2.1.3 Country selection for IGI computation

Data from various sources are collected and merged into one data set. The total number of economies for which data are collected is 194. However, data availability varies by economy.

Although values are imputed to obtain a full panel data set, for some countries they are pure estimates not based on any official data. For this reason, only countries with at least one data point available for each series are considered for the final IGI compilation.

One exception is made for Singapore which was included in previous editions if the index. No poverty data are available for Singapore, estimates are considered to be good enough to include the country for IGI.

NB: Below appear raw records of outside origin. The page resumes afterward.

(** X5. On a grid of [k = d^3] chunks on which [chunks_per_dim_] comes
    out as [d], with [X*Y*Z < 2^63] and a sink that can be allocated, a
    participant hands at most six edges per owned vertex to the callback:
    the length of its edge list is at most six times the number of
    vertices in its range. *)
Theorem emitted_at_most_six_per_vertex
    {LPFloat : Type} {R : Randomness LPFloat} {C : CubeRoot} {M : Memory}
    (OUTPUT_EDGES : bool) (config : PGeneratorConfig LPFloat) (rank size d : Z)
    (Hvalid : valid_grid config d)
    (Hfit63 : cfg_grid_x config * cfg_grid_y config * cfg_grid_z config < 2 ^ 63)
    (Hsize : 1 <= size) (Hrank : 0 <= rank < size)
    (Halloc : resizable (cfg_dist_size config) = true) :
  exists first last,
    Grid3D.vertex_range_of OUTPUT_EDGES config rank size = Some (first, last)
    /\ Z.of_nat (length (Grid3D.emitted_by OUTPUT_EDGES config rank size))
       <= 6 * (last + 1 - first).
Proof.
  pose proof (k_range config d Hvalid) as Hk.
  assert (Hfit : cfg_grid_x config * cfg_grid_y config * cfg_grid_z config
                 < SInt.modulus) by (unfold SInt.modulus; lia).
  exists (first_vertex config size d rank), (first_vertex config size d (rank + 1) - 1).
  split; [apply (vertex_range_exact OUTPUT_EDGES config size d Hvalid Hfit Hsize
                   Halloc rank Hrank)|].
  rewrite (emitted_by_chunks OUTPUT_EDGES config size d Hvalid Hfit63 Hsize Halloc
             rank Hrank).
  pose proof (start_chunk_bounds (cfg_k config) rank size Hsize
                ltac:(lia) ltac:(lia)) as Hb0.
  pose proof (start_chunk_bounds (cfg_k config) (rank + 1) size Hsize
                ltac:(lia) ltac:(lia)) as Hb1.
  pose proof (start_chunk_step config size d Hvalid Hsize rank Hrank) as Hstep.
  pose proof (edges_of_chunks_length config d Hvalid
                (start_chunk_of (cfg_k config) rank size)
                (Z.to_nat (start_chunk_of (cfg_k config) (rank + 1) size
                           - start_chunk_of (cfg_k config) rank size))
                ltac:(lia) ltac:(lia)) as Hlen.
  replace (start_chunk_of (cfg_k config) rank size
           + Z.of_nat (Z.to_nat (start_chunk_of (cfg_k config) (rank + 1) size
                                 - start_chunk_of (cfg_k config) rank size)))
    with (start_chunk_of (cfg_k config) (rank + 1) size) in Hlen by lia.
  unfold first_vertex. lia.
Qed.

Lemma emitted_at_most_six_per_vertex_witness :
  exists first last,
    Grid3D.vertex_range_of (R := certain) (C := exact_cube_root) (M := ample)
      true grid_3x3x3 1 3 = Some (first, last)
    /\ Z.of_nat (length (Grid3D.emitted_by
                           (R := certain) (C := exact_cube_root) (M := ample)
                           true grid_3x3x3 1 3))
       <= 6 * (last + 1 - first).
Proof.
  assert (Hfit : cfg_grid_x grid_3x3x3 * cfg_grid_y grid_3x3x3
                 * cfg_grid_z grid_3x3x3 < 2 ^ 63)
    by (vm_compute; reflexivity).
  assert (Hsize : 1 <= 3) by lia.
  assert (Hrank : 0 <= 1 < 3) by lia.
  exact (emitted_at_most_six_per_vertex
           (R := certain) (C := exact_cube_root) (M := ample) true grid_3x3x3 1 3 2
           grid_3x3x3_valid Hfit Hsize Hrank eq_refl).
Defined.

(** X6. On a grid of [k = d^3] chunks on which [chunks_per_dim_] comes
    out as [d], with [X*Y*Z < 2^63], the generated graph does not depend
    on the number [P >= 1] of participants, nor on the output mode: the
    lists of all [P] participants, concatenated by rank, are the list that
    a single participant produces. *)
Theorem aggregated_independent_of_participants
    {LPFloat : Type} {R : Randomness LPFloat} {C : CubeRoot} {M : Memory}
    (OUTPUT_EDGES OUTPUT_EDGES' : bool) (config : PGeneratorConfig LPFloat)
    (size d : Z)
    (Hvalid : valid_grid config d)
    (Hfit63 : cfg_grid_x config * cfg_grid_y config * cfg_grid_z config < 2 ^ 63)
    (Hsize : 1 <= size) :
  Grid3D.aggregated OUTPUT_EDGES config size
  = Grid3D.aggregated OUTPUT_EDGES' config 1.
Proof.
  destruct (resizable (cfg_dist_size config)) eqn:Halloc.
  - rewrite (aggregated_chunks OUTPUT_EDGES config size d Hvalid Hfit63 Hsize Halloc).
    rewrite (aggregated_chunks OUTPUT_EDGES' config 1 d Hvalid Hfit63 ltac:(lia)
               Halloc).
    reflexivity.
  - rewrite (aggregated_not_resizable OUTPUT_EDGES config size Halloc).
    rewrite (aggregated_not_resizable OUTPUT_EDGES' config 1 Halloc).
    reflexivity.
Qed.

Lemma aggregated_independent_of_participants_witness :
  Grid3D.aggregated (R := certain) (C := exact_cube_root) (M := ample)
    true grid_3x3x3 3
  = Grid3D.aggregated (R := certain) (C := exact_cube_root) (M := ample)
      false grid_3x3x3 1.
Proof.
  assert (Hfit : cfg_grid_x grid_3x3x3 * cfg_grid_y grid_3x3x3
                 * cfg_grid_z grid_3x3x3 < 2 ^ 63)
    by (vm_compute; reflexivity).
  assert (Hsize : 1 <= 3) by lia.
  exact (aggregated_independent_of_participants
           (R := certain) (C := exact_cube_root) (M := ample) true false
           grid_3x3x3 3 2 grid_3x3x3_valid Hfit Hsize).
Defined.

(** ** The sink of a generator run *)

(** [NumberOfEdges()]: [return io_.NumEdges();] *)
Definition NumberOfEdges (out : Grid3D.output) : Z :=
  GeneratorIO.NumEdges (Grid3D.io_ out).

(** The sink calls that one callback invocation [(u, v)] comes with in
    [GenerateEdge]: [PushEdge(u, v)] under [OUTPUT_EDGES], else
    [UpdateDist(u); UpdateDist(v)]. *)
Definition sink_after (OUTPUT_EDGES : bool) (io : GeneratorIO.t)
    (es : list (Z * Z)) : GeneratorIO.t :=
  if OUTPUT_EDGES
  then GeneratorIO.PushEdge_all io es
  else GeneratorIO.UpdateDist_all io (flat_map (fun e => [fst e; snd e]) es).

Section SinkOfRun.
Context {LPFloat : Type} {R : Randomness LPFloat} {C : CubeRoot} {M : Memory}.
Variable OUTPUT_EDGES : bool.
Variable g : Grid3D.t LPFloat.
Variable io0 : GeneratorIO.t.

Definition tracked (out : Grid3D.output) : Prop :=
  Grid3D.io_ out = sink_after OUTPUT_EDGES io0 (Grid3D.emitted out).

Lemma GenerateEdge_tracked (out : Grid3D.output) (u v : Z) :
  tracked out -> tracked (Grid3D.GenerateEdge OUTPUT_EDGES g out u v).
Proof.
  unfold tracked, Grid3D.GenerateEdge, sink_after. intros H.
  destruct (Grid3D.edge_accepted g u v); [|exact H].
  cbn [Grid3D.io_ Grid3D.emitted]. rewrite H.
  destruct OUTPUT_EDGES.
  - unfold GeneratorIO.PushEdge_all. rewrite fold_left_app. reflexivity.
  - unfold GeneratorIO.UpdateDist_all. rewrite flat_map_app, fold_left_app.
    reflexivity.
Qed.

(** A query makes at most one callback invocation. *)
Lemma QueryInDirection_cases (out : Grid3D.output) (c u : Z)
    (direction : Grid3D.Direction) :
  Grid3D.QueryInDirection OUTPUT_EDGES g out c u direction = out
  \/ exists v,
       Grid3D.QueryInDirection OUTPUT_EDGES g out c u direction
       = Grid3D.GenerateEdge OUTPUT_EDGES g out u v.
Proof.
  unfold Grid3D.QueryInDirection. cbv zeta.
  destruct (Grid3D.Decode g c) as [[chunk_x chunk_y] chunk_z].
  destruct (Grid3D.chunk_extents g c) as [[xs ys] zs].
  destruct (Grid3D.IsLocalVertex _ _ _ _ _ _).
  - right. eexists. reflexivity.
  - destruct (negb _).
    + left. reflexivity.
    + right. eexists. reflexivity.
Qed.

Lemma QueryInDirection_tracked (out : Grid3D.output) (c u : Z)
    (direction : Grid3D.Direction) :
  tracked out -> tracked (Grid3D.QueryInDirection OUTPUT_EDGES g out c u direction).
Proof.
  intros H. destruct (QueryInDirection_cases out c u direction) as [->|[v ->]].
  - exact H.
  - apply GenerateEdge_tracked. exact H.
Qed.

Lemma fold_left_tracked {A : Type} (f : Grid3D.output -> A -> Grid3D.output)
    (l : list A) :
  (forall o i, tracked o -> tracked (f o i)) ->
  forall o, tracked o -> tracked (fold_left f l o).
Proof.
  intros Hf. induction l as [|i l IH]; intros o Ho; [exact Ho|].
  cbn [fold_left]. apply IH, Hf, Ho.
Qed.

Lemma GenerateChunk_tracked (out : Grid3D.output) (c : Z) :
  tracked out -> tracked (Grid3D.GenerateChunk OUTPUT_EDGES g out c).
Proof.
  unfold Grid3D.GenerateChunk. cbv zeta. apply fold_left_tracked.
  intros o i Ho. unfold Grid3D.GenerateEdges. cbv zeta.
  repeat apply QueryInDirection_tracked. exact Ho.
Qed.

End SinkOfRun.

Lemma NumEdges_sink_after (OUTPUT_EDGES : bool) (dist_size : Z)
    (es : list (Z * Z)) :
  (OUTPUT_EDGES = true \/ 2 * Z.of_nat (length es) < SInt.modulus) ->
  GeneratorIO.NumEdges (sink_after OUTPUT_EDGES (GeneratorIO.create dist_size) es)
  = Z.of_nat (length es).
Proof.
  intros H. unfold sink_after, GeneratorIO.NumEdges.
  destruct OUTPUT_EDGES.
  - rewrite PushEdge_all_edges. cbn [GeneratorIO.create GeneratorIO.edges_ app].
    destruct es as [|e es]; [reflexivity|].
    destruct (Z.ltb_spec 0 (Z.of_nat (length (e :: es)))) as [_|Hle];
      [reflexivity|]. cbn [length] in Hle. lia.
  - destruct H as [H|H]; [discriminate|].
    rewrite UpdateDist_all_edges. cbn [GeneratorIO.create GeneratorIO.edges_ length].
    change (0 <? Z.of_nat 0) with false. cbv iota.
    rewrite UpdateDist_all_count
      by (cbn [GeneratorIO.create GeneratorIO.local_num_edges_];
          unfold SInt.in_range, SInt.modulus; lia).
    cbn [GeneratorIO.create GeneratorIO.local_num_edges_].
    assert (E : length (flat_map (fun e : Z * Z => [fst e; snd e]) es)
                = (2 * length es)%nat).
    { clear. induction es as [|e es IH]; [reflexivity|].
      cbn [flat_map app length]. rewrite IH. lia. }
    rewrite E, wrap_small by lia.
    rewrite Nat2Z.inj_mul. change (Z.of_nat 2) with 2.
    rewrite Z.mul_comm. apply Z.div_mul. lia.
Qed.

Further research is needed on how to fill data gaps and increase the index coverage, especially for those series without any available data points.

References

Barnat, Nour, Steve MacFeely, Fernando Cantu, Anu Peltola, Anastasia Khazhgerieva, Andrey Panteleev, and Nikolay Ryabtsev. n.d. “Compiling an Inclusive Growth Index: Methodological Challenges, Considerations and Conclusions.” Statistical Journal of the IAOS, no. Preprint: 1–21.